:: Data to process

Definition createRequest (riderId : string) (input : RequestInput.t) : H RideRequest.t :=
  assertActiveUser riderId;;
  check (assertRequestWindow (RequestInput.departureAfter input) (RequestInput.departureBefore input) now);;
  throw_if (bool_decide (RequestInput.originPlaceId input = RequestInput.destinationPlaceId input))
    "Choose different pickup and destination locations.";;
  check (validateBalticPlace (RequestInput.originPlaceId input));;
  check (validateEuropeanDestinationPlace (RequestInput.destinationPlaceId input));;
  match placeAddress (RequestInput.originPlaceId input), placeAddress (RequestInput.destinationPlaceId input) with
  | Some start, Some finish =>
      transaction (
        open_ ← findMany prisma.rideRequest (isPending riderId);
        throw_if (5 <=? length open_)%nat "You can have up to five open requests.";;
        id ← randomUUID;
        create prisma.rideRequest id (newRequest id riderId input start finish))
  | _, _ => throw "PLACE_DETAILS_FAILED"
  end.

(** *** Browsing *)

Definition offersOf (d : Db.t) (requestId : string) : list RideRequestOffer.t :=
  where_ prisma.rideRequestOffer (fun o => bool_decide (RideRequestOffer.requestId o = requestId)) d.

Definition isLiveOffer (o : RideRequestOffer.t) : bool := isOpen RideRequestOffer.status o && (now <? RideRequestOffer.expiresAt o).

Definition blockBetween (d : Db.t) (a b : string) : bool :=
  existsb (fun bl => bool_decide (bl = (a, b)) || bool_decide (bl = (b, a))) (Db.userBlock d).

(** What a view lists, before the filters. *)
Definition inView (d : Db.t) (userId : string) (view : RequestView) (r : RideRequest.t) : bool :=
  match view with
  | MINE => bool_decide (RideRequest.riderId r = userId)
  | OFFERS => existsb (fun o => bool_decide (RideRequestOffer.driverId o = userId)) (offersOf d (RideRequest.id r))
  | ADMIN => true
  | BROWSE =>
      isOpen RideRequest.status r && (now <? RideRequest.expiresAt r) && bool_decide (RideRequest.riderId r <> userId) &&
      negb (default true (User.isBanned <$> Db.user d !! RideRequest.riderId r)) &&
      negb (blockBetween d (RideRequest.riderId r) userId)
  end.

Definition containsInsensitive (needle haystack : string) : bool := includes (toLowerCase needle) (toLowerCase haystack).

Definition requestWhere (d : Db.t) (userId : string) (q : RequestQuery.t) (r : RideRequest.t) : bool :=
  inView d userId (RequestQuery.view q) r &&
  match truthy (RequestQuery.from q) with Some s => containsInsensitive s (RideRequest.originAddress r) | None => true end &&
  match truthy (RequestQuery.to q) with Some s => containsInsensitive s (RideRequest.destinationAddress r) | None => true end &&
  match RequestQuery.date q with
  | Some date => (date <=? RideRequest.departureAfter r) && (RideRequest.departureAfter r <? date + 86400000)
  | None => true
  end &&
  match truthy_Z (RequestQuery.seats q) with Some n => RideRequest.seats r <=? n | None => true end.

Definition summary (d : Db.t) (r : RideRequest.t) : RequestSummary.t := {|
  RequestSummary.id := RideRequest.id r;
  RequestSummary.riderId := RideRequest.riderId r;
  RequestSummary.rider := personOf d (RideRequest.riderId r);
  RequestSummary.originAddress := before_comma (RideRequest.originAddress r);
  RequestSummary.destinationAddress := before_comma (RideRequest.destinationAddress r);
  RequestSummary.departureAfter := RideRequest.departureAfter r;
  RequestSummary.departureBefore := RideRequest.departureBefore r;
  RequestSummary.seats := RideRequest.seats r;
  RequestSummary.luggage := RideRequest.luggage r;
  RequestSummary.budgetPerSeat := RideRequest.budgetPerSeat r;
  RequestSummary.status := shownStatus (RideRequest.status r) (RideRequest.expiresAt r);
  RequestSummary.expiresAt := RideRequest.expiresAt r;
  RequestSummary.openOffers := Z.of_nat (length (List.filter isLiveOffer (offersOf d (RideRequest.id r)))) |}.

Definition listRequests (userId : string) (q : RequestQuery.t) (admin : bool) : H RequestPage.t :=
  throw_if (bool_decide (RequestQuery.view q = ADMIN) && negb admin) "FORBIDDEN";;
  found ← get (fun s => (sort_desc RideRequest.createdAt (where_ prisma.rideRequest (requestWhere (St.db s) userId q) (St.db s)), St.db s));
  let '(all, d) := found in
  let total := Z.of_nat (length all) in
  mret {| RequestPage.items := map (summary d) (take 20 (drop (Z.to_nat ((RequestQuery.page q - 1) * 20)) all));
          RequestPage.total := total; RequestPage.page := RequestQuery.page q;
          RequestPage.totalPages := Z.max 1 ((total + 19) / 20) |}.

Definition offerView (request : RideRequest.t) (offer : RideRequestOffer.t) : H OfferView.t :=
  ride ← findUniqueOrThrow prisma.ride (RideRequestOffer.rideId offer);
  driver ← get (fun s => personOf (St.db s) (RideRequestOffer.driverId offer));
  terms ← resolveRideFeeTerms (RideRequestOffer.rideId offer);
  mret {| OfferView.offer := offer <| RideRequestOffer.status ::= fun st => shownStatus st (RideRequestOffer.expiresAt offer) |>;
          OfferView.driver := driver; OfferView.ride := ride;
          OfferView.price := calculateBookingPrice {|
            PriceInput.basePricePerSeat := Ride.basePricePerSeat ride; PriceInput.seatsBooked := RideRequest.seats request;
            PriceInput.currency := Some (Ride.currency ride);
            PriceInput.serviceFeePercent := ServiceFeeTerms.serviceFeePercent terms;
            PriceInput.serviceFeeFlat := ServiceFeeTerms.serviceFeeFlat terms |} |}.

::::

» **Activity**: Copy the whole listing once more, exactly.

» **Problem solution**:
Definition createRequest (riderId : string) (input : RequestInput.t) : H RideRequest.t :=
  assertActiveUser riderId;;
  check (assertRequestWindow (RequestInput.departureAfter input) (RequestInput.departureBefore input) now);;
  throw_if (bool_decide (RequestInput.originPlaceId input = RequestInput.destinationPlaceId input))
    "Choose different pickup and destination locations.";;
  check (validateBalticPlace (RequestInput.originPlaceId input));;
  check (validateEuropeanDestinationPlace (RequestInput.destinationPlaceId input));;
  match placeAddress (RequestInput.originPlaceId input), placeAddress (RequestInput.destinationPlaceId input) with
  | Some start, Some finish =>
      transaction (
        open_ ← findMany prisma.rideRequest (isPending riderId);
        throw_if (5 <=? length open_)%nat "You can have up to five open requests.";;
        id ← randomUUID;
        create prisma.rideRequest id (newRequest id riderId input start finish))
  | _, _ => throw "PLACE_DETAILS_FAILED"
  end.

(** *** Browsing *)

Definition offersOf (d : Db.t) (requestId : string) : list RideRequestOffer.t :=
  where_ prisma.rideRequestOffer (fun o => bool_decide (RideRequestOffer.requestId o = requestId)) d.

Definition isLiveOffer (o : RideRequestOffer.t) : bool := isOpen RideRequestOffer.status o && (now <? RideRequestOffer.expiresAt o).

Definition blockBetween (d : Db.t) (a b : string) : bool :=
  existsb (fun bl => bool_decide (bl = (a, b)) || bool_decide (bl = (b, a))) (Db.userBlock d).

(** What a view lists, before the filters. *)
Definition inView (d : Db.t) (userId : string) (view : RequestView) (r : RideRequest.t) : bool :=
  match view with
  | MINE => bool_decide (RideRequest.riderId r = userId)
  | OFFERS => existsb (fun o => bool_decide (RideRequestOffer.driverId o = userId)) (offersOf d (RideRequest.id r))
  | ADMIN => true
  | BROWSE =>
      isOpen RideRequest.status r && (now <? RideRequest.expiresAt r) && bool_decide (RideRequest.riderId r <> userId) &&
      negb (default true (User.isBanned <$> Db.user d !! RideRequest.riderId r)) &&
      negb (blockBetween d (RideRequest.riderId r) userId)
  end.

Definition containsInsensitive (needle haystack : string) : bool := includes (toLowerCase needle) (toLowerCase haystack).

Definition requestWhere (d : Db.t) (userId : string) (q : RequestQuery.t) (r : RideRequest.t) : bool :=
  inView d userId (RequestQuery.view q) r &&
  match truthy (RequestQuery.from q) with Some s => containsInsensitive s (RideRequest.originAddress r) | None => true end &&
  match truthy (RequestQuery.to q) with Some s => containsInsensitive s (RideRequest.destinationAddress r) | None => true end &&
  match RequestQuery.date q with
  | Some date => (date <=? RideRequest.departureAfter r) && (RideRequest.departureAfter r <? date + 86400000)
  | None => true
  end &&
  match truthy_Z (RequestQuery.seats q) with Some n => RideRequest.seats r <=? n | None => true end.

Definition summary (d : Db.t) (r : RideRequest.t) : RequestSummary.t := {|
  RequestSummary.id := RideRequest.id r;
  RequestSummary.riderId := RideRequest.riderId r;
  RequestSummary.rider := personOf d (RideRequest.riderId r);
  RequestSummary.originAddress := before_comma (RideRequest.originAddress r);
  RequestSummary.destinationAddress := before_comma (RideRequest.destinationAddress r);
  RequestSummary.departureAfter := RideRequest.departureAfter r;
  RequestSummary.departureBefore := RideRequest.departureBefore r;
  RequestSummary.seats := RideRequest.seats r;
  RequestSummary.luggage := RideRequest.luggage r;
  RequestSummary.budgetPerSeat := RideRequest.budgetPerSeat r;
  RequestSummary.status := shownStatus (RideRequest.status r) (RideRequest.expiresAt r);
  RequestSummary.expiresAt := RideRequest.expiresAt r;
  RequestSummary.openOffers := Z.of_nat (length (List.filter isLiveOffer (offersOf d (RideRequest.id r)))) |}.

Definition listRequests (userId : string) (q : RequestQuery.t) (admin : bool) : H RequestPage.t :=
  throw_if (bool_decide (RequestQuery.view q = ADMIN) && negb admin) "FORBIDDEN";;
  found ← get (fun s => (sort_desc RideRequest.createdAt (where_ prisma.rideRequest (requestWhere (St.db s) userId q) (St.db s)), St.db s));
  let '(all, d) := found in
  let total := Z.of_nat (length all) in
  mret {| RequestPage.items := map (summary d) (take 20 (drop (Z.to_nat ((RequestQuery.page q - 1) * 20)) all));
          RequestPage.total := total; RequestPage.page := RequestQuery.page q;
          RequestPage.totalPages := Z.max 1 ((total + 19) / 20) |}.

Definition offerView (request : RideRequest.t) (offer : RideRequestOffer.t) : H OfferView.t :=
  ride ← findUniqueOrThrow prisma.ride (RideRequestOffer.rideId offer);
  driver ← get (fun s => personOf (St.db s) (RideRequestOffer.driverId offer));
  terms ← resolveRideFeeTerms (RideRequestOffer.rideId offer);
  mret {| OfferView.offer := offer <| RideRequestOffer.status ::= fun st => shownStatus st (RideRequestOffer.expiresAt offer) |>;
          OfferView.driver := driver; OfferView.ride := ride;
          OfferView.price := calculateBookingPrice {|
            PriceInput.basePricePerSeat := Ride.basePricePerSeat ride; PriceInput.seatsBooked := RideRequest.seats request;
            PriceInput.currency := Some (Ride.currency ride);
            PriceInput.serviceFeePercent := ServiceFeeTerms.serviceFeePercent terms;
            PriceInput.serviceFeeFlat := ServiceFeeTerms.serviceFeeFlat terms |} |}.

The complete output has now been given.